(Dataset entries)
• • •

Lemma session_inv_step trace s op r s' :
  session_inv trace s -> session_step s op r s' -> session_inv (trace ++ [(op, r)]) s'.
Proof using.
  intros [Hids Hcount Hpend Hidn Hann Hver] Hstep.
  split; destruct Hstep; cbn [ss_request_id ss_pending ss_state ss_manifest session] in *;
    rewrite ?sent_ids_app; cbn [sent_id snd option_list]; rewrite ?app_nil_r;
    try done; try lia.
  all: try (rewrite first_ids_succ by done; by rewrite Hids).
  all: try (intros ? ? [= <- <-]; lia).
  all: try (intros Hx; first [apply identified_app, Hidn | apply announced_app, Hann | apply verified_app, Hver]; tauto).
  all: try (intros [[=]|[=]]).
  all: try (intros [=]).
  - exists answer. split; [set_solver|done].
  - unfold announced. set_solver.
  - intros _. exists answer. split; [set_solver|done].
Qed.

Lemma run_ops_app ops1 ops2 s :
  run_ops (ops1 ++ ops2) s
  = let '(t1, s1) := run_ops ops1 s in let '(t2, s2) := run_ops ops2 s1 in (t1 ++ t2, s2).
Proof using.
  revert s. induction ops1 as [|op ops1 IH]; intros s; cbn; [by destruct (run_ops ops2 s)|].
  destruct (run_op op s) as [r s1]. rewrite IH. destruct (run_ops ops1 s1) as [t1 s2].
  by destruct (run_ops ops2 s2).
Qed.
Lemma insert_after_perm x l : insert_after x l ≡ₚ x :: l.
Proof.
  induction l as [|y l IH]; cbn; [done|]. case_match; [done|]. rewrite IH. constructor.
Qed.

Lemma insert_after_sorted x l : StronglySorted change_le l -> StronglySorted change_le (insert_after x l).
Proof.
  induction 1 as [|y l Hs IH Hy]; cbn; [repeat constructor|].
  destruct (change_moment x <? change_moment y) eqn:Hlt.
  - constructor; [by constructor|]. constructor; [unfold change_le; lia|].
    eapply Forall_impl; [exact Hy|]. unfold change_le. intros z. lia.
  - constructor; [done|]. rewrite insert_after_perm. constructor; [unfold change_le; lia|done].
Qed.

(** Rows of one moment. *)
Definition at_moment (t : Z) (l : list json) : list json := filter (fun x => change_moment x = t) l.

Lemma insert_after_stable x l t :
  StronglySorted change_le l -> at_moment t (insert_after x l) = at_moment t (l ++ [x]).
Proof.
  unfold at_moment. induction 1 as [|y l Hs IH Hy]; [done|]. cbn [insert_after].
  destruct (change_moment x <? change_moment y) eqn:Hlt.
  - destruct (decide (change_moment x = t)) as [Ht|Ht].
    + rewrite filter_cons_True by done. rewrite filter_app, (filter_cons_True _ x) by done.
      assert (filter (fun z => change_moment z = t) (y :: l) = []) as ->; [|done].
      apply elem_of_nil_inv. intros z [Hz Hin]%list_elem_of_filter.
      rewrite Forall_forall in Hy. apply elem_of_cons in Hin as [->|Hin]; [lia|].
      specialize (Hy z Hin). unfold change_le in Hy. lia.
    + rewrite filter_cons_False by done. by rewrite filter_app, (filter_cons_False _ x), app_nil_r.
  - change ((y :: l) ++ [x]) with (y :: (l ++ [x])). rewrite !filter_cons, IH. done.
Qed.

• • •

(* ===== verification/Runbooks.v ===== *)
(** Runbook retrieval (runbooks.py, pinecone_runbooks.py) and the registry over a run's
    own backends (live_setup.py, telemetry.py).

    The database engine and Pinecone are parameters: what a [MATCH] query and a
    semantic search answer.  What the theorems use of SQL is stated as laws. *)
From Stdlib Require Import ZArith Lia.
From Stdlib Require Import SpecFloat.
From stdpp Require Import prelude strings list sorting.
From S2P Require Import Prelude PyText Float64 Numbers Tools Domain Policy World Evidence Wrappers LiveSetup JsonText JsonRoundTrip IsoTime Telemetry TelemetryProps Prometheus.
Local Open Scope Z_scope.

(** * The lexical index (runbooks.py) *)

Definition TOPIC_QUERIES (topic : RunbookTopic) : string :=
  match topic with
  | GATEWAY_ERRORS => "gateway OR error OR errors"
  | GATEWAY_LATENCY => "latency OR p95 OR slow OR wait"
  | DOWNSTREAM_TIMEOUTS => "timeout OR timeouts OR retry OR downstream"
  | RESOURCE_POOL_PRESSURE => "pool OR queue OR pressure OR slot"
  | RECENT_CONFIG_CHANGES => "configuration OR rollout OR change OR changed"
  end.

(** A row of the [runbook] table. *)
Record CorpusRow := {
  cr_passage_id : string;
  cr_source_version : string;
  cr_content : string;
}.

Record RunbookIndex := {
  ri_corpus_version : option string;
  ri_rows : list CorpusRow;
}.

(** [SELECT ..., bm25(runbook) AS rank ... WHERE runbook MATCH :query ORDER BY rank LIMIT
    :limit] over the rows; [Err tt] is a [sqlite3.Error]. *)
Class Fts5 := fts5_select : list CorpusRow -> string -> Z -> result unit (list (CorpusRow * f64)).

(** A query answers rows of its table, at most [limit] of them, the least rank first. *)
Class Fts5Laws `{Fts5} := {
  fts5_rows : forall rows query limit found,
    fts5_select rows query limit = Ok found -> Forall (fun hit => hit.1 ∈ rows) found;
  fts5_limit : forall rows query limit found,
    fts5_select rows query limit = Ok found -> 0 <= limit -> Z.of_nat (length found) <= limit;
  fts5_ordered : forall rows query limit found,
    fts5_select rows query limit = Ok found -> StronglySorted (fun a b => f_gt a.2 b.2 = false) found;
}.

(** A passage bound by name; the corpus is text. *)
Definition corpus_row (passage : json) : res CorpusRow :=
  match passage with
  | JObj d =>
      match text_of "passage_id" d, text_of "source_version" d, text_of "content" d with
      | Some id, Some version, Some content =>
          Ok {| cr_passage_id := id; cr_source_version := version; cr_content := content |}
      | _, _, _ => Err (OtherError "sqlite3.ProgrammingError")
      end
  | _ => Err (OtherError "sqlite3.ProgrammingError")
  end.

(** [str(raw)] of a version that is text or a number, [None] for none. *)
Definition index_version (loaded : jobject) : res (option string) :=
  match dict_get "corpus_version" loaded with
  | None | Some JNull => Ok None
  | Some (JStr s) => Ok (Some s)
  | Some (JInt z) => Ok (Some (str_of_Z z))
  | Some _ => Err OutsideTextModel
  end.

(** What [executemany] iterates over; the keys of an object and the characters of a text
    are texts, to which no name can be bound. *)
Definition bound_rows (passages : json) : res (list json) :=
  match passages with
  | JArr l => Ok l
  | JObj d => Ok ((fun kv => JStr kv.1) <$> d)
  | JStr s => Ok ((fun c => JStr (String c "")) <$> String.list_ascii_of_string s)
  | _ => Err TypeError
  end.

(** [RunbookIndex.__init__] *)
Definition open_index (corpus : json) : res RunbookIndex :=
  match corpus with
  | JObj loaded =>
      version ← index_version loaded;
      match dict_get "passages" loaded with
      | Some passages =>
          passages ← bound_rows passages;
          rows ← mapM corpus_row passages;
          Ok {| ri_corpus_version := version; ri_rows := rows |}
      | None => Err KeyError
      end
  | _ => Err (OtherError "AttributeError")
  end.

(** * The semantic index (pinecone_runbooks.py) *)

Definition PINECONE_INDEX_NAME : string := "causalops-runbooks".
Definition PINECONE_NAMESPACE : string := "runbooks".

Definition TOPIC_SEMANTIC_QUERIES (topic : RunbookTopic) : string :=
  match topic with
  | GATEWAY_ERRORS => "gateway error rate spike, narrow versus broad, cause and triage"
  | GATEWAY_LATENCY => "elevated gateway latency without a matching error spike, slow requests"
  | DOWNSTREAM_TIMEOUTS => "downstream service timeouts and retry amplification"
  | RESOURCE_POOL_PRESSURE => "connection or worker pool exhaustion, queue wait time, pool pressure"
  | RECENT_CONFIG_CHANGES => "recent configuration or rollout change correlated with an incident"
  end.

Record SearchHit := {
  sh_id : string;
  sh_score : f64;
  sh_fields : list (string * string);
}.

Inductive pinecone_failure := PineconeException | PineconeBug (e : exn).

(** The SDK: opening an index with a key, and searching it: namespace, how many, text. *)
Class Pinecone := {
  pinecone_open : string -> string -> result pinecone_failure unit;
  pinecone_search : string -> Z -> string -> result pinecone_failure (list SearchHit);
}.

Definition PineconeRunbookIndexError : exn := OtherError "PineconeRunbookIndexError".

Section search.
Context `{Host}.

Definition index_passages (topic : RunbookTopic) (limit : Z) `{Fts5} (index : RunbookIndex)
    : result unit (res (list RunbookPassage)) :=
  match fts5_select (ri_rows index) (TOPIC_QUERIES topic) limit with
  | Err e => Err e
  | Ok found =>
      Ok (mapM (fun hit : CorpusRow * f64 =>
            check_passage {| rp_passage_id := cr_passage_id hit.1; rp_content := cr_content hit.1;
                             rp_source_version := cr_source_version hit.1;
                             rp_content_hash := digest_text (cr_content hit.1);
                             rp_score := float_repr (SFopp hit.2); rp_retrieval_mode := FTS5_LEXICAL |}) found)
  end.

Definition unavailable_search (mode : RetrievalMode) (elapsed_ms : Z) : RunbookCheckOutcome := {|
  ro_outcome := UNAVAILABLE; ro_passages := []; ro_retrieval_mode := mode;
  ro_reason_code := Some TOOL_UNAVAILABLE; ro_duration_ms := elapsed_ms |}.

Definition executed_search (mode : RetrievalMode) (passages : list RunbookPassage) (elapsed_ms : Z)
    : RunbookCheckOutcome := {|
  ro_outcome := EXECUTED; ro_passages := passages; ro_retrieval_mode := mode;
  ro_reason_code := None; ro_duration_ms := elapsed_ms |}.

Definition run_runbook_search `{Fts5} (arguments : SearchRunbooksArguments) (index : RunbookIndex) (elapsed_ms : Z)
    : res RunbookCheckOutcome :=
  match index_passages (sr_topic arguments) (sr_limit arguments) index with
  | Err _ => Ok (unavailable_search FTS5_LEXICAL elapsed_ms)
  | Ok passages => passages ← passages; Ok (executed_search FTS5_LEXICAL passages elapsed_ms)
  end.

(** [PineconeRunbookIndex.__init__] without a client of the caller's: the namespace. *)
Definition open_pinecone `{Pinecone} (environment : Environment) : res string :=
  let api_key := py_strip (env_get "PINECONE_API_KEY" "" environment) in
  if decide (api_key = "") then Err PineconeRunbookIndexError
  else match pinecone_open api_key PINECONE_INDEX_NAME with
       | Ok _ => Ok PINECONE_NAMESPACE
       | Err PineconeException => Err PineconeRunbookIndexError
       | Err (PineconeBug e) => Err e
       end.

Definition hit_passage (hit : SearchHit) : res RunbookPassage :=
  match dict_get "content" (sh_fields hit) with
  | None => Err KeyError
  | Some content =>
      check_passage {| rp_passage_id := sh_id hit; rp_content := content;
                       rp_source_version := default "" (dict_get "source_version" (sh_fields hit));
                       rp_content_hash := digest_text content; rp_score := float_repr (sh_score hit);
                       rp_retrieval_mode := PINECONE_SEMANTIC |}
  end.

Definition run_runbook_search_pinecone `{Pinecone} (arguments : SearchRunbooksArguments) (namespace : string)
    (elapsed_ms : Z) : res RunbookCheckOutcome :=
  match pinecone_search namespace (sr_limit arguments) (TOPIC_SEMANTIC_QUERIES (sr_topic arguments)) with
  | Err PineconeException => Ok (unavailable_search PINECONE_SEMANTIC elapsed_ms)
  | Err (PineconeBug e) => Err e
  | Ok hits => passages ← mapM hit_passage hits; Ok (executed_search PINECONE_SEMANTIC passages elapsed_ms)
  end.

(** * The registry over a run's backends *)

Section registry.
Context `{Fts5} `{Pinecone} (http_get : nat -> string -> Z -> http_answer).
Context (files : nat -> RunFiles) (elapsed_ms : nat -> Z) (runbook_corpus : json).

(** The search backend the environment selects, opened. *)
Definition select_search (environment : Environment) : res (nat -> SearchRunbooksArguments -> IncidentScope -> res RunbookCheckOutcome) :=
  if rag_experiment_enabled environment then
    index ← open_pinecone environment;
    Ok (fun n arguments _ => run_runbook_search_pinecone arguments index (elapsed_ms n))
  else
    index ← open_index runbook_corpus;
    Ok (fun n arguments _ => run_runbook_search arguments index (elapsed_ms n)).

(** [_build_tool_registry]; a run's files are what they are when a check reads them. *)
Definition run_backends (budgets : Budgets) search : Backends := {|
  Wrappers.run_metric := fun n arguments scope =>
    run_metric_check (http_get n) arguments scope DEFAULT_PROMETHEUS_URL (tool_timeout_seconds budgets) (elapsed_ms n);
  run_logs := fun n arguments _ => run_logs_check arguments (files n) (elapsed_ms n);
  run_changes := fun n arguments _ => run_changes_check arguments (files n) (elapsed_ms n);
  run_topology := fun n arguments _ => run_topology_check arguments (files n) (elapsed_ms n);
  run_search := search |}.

• • •

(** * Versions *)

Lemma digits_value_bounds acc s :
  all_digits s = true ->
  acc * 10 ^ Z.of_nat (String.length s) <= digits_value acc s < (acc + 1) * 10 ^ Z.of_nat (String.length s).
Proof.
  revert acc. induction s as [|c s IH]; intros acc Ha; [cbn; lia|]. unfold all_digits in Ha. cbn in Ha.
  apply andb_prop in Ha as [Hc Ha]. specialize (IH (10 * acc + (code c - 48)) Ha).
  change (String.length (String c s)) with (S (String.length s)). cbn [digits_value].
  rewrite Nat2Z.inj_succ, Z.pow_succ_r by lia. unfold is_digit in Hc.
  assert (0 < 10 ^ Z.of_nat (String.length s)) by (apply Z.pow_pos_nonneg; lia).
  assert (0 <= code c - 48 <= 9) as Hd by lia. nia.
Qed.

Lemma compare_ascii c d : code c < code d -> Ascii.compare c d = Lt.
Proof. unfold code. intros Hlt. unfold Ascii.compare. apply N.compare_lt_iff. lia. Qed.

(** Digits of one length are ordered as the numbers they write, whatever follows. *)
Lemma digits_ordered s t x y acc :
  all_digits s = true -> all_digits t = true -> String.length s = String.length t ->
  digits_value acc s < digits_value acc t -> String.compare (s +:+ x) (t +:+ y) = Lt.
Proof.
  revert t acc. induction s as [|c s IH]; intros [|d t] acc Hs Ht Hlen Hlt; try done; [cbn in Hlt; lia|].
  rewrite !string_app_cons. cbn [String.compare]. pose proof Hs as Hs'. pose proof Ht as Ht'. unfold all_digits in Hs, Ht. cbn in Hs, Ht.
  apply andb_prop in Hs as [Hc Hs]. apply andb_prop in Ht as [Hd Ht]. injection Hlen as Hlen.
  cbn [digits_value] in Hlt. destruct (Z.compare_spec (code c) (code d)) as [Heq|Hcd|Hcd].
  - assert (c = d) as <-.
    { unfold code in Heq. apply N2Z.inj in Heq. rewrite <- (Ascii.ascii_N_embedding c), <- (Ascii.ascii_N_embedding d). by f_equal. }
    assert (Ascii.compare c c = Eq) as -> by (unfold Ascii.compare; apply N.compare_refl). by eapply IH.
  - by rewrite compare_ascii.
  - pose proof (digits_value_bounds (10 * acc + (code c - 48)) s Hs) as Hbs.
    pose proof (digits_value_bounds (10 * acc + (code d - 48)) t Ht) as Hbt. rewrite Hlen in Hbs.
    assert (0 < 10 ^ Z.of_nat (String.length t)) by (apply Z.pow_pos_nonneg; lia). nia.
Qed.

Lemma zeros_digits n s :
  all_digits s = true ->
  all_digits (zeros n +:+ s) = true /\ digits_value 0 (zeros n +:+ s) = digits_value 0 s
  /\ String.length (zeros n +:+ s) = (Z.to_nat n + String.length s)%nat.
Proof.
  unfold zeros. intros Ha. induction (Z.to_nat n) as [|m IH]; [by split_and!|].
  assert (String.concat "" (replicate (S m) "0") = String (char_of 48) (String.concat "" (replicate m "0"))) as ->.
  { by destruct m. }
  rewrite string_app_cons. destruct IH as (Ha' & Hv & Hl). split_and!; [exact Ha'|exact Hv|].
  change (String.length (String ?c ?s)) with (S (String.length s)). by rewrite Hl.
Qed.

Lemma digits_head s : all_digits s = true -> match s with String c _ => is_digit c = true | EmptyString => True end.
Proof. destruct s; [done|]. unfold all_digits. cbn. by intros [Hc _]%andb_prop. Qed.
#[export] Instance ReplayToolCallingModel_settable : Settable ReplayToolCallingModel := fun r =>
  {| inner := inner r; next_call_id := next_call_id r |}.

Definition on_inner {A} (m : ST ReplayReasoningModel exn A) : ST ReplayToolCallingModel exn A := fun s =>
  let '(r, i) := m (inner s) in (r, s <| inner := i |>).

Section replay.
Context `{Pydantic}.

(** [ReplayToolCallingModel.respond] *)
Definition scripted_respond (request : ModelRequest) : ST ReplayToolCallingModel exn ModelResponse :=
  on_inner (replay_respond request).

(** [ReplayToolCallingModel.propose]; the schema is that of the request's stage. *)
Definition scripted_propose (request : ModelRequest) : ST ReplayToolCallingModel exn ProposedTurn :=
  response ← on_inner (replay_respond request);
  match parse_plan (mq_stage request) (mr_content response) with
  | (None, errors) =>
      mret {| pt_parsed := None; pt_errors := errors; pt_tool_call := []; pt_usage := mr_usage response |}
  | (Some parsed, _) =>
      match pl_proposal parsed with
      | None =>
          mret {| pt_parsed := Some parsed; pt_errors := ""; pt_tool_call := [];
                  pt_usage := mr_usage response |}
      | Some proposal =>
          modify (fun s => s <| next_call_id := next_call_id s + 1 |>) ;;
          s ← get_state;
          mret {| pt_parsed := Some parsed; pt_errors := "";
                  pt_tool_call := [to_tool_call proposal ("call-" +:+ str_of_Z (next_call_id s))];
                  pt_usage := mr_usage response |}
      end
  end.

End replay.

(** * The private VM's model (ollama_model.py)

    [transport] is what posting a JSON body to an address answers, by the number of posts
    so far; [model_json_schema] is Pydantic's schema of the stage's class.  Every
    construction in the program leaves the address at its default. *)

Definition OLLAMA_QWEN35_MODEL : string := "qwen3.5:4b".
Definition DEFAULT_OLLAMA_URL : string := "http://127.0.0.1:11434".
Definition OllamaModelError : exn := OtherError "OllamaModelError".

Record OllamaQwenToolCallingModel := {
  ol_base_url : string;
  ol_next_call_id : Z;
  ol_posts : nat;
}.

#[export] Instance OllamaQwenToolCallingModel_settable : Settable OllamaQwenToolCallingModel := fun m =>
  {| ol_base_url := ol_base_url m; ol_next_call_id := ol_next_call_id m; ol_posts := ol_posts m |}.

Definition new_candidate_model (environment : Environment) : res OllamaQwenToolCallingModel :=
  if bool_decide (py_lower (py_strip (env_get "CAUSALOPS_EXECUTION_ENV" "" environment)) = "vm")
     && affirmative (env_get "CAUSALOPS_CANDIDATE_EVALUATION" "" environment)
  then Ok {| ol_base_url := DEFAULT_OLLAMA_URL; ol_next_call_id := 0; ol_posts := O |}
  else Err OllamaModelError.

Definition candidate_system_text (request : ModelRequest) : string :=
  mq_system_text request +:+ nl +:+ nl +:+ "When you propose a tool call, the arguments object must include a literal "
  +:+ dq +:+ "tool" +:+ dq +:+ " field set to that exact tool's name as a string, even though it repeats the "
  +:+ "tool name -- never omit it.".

• • •

## WORK REQUIRED
Only lines holding the string "Context" are wanted; gather each one from the entries above.

## RESULT
Context `{Host}.
Context `{Fts5} `{Pinecone} (http_get : nat -> string -> Z -> http_answer).
Context (files : nat -> RunFiles) (elapsed_ms : nat -> Z) (runbook_corpus : json).
Context `{Pydantic}.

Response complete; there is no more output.